# Work item
Once the line containing "context : option ErrorContext;" is found in the records below, return it and each following line exactly, up to and including the line containing "[validation.ts], which extends", and nothing else.

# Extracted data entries

•••••

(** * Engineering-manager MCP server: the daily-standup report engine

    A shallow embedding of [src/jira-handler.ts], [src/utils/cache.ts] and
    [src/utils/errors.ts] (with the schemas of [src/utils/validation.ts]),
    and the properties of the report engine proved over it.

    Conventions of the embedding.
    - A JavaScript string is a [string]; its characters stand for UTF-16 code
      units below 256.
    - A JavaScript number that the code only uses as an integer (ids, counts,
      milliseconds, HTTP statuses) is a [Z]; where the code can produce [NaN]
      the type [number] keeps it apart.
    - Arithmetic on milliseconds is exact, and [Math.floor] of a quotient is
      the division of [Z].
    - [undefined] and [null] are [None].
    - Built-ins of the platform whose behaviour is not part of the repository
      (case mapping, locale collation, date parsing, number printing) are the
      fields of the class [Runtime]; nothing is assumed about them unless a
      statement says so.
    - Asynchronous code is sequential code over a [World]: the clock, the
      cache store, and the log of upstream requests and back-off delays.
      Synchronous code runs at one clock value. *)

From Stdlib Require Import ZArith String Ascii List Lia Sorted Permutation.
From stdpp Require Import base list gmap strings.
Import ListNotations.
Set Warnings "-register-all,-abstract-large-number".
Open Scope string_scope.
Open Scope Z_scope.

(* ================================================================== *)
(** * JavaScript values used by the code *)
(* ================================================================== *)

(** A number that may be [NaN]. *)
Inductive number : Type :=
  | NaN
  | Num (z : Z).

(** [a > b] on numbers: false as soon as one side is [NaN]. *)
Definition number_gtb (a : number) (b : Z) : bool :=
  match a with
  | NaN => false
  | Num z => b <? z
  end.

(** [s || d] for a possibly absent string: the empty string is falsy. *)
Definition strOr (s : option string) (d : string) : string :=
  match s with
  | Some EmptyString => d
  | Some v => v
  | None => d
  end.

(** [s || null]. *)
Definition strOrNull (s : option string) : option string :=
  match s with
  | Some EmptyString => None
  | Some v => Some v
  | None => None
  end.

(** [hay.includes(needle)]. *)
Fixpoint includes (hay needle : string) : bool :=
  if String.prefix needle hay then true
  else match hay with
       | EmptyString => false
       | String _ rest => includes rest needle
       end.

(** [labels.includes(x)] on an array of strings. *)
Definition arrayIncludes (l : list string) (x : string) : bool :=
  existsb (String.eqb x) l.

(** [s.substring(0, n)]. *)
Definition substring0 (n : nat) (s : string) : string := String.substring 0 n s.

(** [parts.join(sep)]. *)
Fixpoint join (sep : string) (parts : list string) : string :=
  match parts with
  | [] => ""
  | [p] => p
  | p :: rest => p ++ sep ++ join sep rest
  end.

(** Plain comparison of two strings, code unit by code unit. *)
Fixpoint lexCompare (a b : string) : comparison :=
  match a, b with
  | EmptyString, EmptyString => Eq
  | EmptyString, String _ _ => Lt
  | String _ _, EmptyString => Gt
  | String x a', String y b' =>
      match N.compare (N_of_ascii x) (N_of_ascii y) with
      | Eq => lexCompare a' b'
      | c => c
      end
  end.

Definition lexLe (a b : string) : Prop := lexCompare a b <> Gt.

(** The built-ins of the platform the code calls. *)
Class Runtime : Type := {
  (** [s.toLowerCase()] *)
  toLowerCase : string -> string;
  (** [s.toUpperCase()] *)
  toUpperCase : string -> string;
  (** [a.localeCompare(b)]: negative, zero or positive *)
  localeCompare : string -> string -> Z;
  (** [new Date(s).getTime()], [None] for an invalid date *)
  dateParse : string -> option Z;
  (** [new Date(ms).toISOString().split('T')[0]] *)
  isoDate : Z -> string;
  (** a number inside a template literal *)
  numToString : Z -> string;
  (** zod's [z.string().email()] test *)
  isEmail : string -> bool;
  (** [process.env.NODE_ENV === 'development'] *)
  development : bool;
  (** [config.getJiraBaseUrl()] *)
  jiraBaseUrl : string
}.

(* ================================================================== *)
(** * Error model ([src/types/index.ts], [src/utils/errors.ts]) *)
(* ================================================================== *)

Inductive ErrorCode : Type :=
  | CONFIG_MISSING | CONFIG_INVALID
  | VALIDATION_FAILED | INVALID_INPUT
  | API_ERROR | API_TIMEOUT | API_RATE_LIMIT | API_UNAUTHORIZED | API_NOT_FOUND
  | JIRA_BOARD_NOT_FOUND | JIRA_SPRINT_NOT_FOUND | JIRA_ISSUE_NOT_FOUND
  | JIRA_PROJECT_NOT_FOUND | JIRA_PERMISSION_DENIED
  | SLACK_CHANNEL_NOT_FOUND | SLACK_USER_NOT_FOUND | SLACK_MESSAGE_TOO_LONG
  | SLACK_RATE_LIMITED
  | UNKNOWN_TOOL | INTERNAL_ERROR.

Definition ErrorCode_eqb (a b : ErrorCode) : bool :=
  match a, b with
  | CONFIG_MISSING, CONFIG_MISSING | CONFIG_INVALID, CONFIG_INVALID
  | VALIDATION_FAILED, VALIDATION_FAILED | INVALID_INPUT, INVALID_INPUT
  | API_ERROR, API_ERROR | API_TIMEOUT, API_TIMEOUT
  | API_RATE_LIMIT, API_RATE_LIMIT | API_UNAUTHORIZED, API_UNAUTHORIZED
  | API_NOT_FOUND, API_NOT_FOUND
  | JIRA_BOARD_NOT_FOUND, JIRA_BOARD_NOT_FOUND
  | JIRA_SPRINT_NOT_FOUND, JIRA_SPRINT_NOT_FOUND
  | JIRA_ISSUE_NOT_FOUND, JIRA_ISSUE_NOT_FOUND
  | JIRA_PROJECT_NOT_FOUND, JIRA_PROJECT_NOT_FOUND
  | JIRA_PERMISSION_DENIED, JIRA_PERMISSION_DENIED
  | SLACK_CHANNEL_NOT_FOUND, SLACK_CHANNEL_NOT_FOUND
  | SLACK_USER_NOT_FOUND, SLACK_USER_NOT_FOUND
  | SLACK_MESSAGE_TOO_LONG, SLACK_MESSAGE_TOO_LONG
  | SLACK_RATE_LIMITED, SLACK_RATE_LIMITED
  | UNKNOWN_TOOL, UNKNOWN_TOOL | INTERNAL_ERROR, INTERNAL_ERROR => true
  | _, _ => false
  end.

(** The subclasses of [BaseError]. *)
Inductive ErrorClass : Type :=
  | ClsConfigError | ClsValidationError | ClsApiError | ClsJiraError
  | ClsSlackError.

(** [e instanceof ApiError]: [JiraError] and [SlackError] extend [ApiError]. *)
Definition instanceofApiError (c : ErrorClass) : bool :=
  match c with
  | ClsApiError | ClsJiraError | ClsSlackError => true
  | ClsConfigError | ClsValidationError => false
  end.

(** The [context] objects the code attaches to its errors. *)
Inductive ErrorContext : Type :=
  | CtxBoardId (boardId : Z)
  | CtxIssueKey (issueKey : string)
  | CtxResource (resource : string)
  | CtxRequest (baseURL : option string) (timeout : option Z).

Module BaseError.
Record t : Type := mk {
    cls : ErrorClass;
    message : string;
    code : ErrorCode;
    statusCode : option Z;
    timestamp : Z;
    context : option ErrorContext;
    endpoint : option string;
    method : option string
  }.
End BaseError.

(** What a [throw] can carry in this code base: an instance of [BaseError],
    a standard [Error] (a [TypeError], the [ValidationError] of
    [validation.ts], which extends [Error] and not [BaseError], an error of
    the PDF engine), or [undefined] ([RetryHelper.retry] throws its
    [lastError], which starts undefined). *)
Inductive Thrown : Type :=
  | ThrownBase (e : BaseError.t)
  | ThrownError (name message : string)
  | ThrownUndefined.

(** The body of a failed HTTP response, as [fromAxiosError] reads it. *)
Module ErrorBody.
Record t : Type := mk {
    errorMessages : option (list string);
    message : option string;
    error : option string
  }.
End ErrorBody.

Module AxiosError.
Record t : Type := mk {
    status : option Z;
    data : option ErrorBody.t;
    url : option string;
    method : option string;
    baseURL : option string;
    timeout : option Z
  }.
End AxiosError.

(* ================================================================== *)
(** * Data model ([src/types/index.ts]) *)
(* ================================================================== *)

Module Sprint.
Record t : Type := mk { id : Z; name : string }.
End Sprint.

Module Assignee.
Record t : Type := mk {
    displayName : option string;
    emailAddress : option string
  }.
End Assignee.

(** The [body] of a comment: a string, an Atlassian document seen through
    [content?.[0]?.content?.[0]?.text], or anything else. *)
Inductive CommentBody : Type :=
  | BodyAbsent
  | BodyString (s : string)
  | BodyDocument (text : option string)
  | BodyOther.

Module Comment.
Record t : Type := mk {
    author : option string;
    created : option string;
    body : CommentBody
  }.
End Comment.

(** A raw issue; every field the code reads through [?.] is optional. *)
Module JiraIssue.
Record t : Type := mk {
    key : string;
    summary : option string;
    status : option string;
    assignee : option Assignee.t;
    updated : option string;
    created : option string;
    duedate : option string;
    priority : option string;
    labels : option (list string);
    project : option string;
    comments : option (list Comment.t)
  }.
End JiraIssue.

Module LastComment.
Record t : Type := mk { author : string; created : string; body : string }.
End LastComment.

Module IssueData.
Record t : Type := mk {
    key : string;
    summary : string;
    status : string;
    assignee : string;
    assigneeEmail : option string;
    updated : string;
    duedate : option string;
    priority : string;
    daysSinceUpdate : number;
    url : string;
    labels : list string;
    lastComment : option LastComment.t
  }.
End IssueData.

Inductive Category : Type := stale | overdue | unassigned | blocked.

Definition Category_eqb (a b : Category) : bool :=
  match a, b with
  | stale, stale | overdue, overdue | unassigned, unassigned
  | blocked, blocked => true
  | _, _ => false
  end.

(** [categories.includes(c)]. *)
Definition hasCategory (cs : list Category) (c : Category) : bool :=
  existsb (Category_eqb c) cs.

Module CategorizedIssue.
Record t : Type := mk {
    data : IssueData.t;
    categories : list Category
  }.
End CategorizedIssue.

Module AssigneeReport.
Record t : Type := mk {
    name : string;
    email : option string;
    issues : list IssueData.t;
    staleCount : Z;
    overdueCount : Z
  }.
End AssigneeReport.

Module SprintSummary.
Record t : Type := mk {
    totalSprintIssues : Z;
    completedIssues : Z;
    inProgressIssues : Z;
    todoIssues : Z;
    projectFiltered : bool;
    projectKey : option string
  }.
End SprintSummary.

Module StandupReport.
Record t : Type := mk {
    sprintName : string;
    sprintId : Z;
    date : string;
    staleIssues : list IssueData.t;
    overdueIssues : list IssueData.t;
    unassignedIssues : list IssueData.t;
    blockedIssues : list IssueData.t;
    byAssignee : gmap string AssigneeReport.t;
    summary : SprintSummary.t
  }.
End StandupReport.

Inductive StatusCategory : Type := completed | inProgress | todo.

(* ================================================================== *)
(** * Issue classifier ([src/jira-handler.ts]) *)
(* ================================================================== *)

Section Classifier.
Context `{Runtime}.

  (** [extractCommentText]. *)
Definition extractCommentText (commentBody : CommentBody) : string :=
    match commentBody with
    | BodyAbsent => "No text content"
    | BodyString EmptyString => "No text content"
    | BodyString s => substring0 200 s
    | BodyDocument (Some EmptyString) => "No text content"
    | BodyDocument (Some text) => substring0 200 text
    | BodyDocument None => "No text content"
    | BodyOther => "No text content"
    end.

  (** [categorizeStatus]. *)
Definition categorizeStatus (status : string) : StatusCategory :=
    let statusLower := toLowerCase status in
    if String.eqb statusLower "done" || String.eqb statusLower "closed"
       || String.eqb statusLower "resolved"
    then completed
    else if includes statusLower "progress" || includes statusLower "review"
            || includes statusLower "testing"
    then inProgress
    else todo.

•••••

# Task result
    context : option ErrorContext;
    endpoint : option string;
    method : option string
  }.
End BaseError.

(** What a [throw] can carry in this code base: an instance of [BaseError],
    a standard [Error] (a [TypeError], the [ValidationError] of
    [validation.ts], which extends [Error] and not [BaseError], an error of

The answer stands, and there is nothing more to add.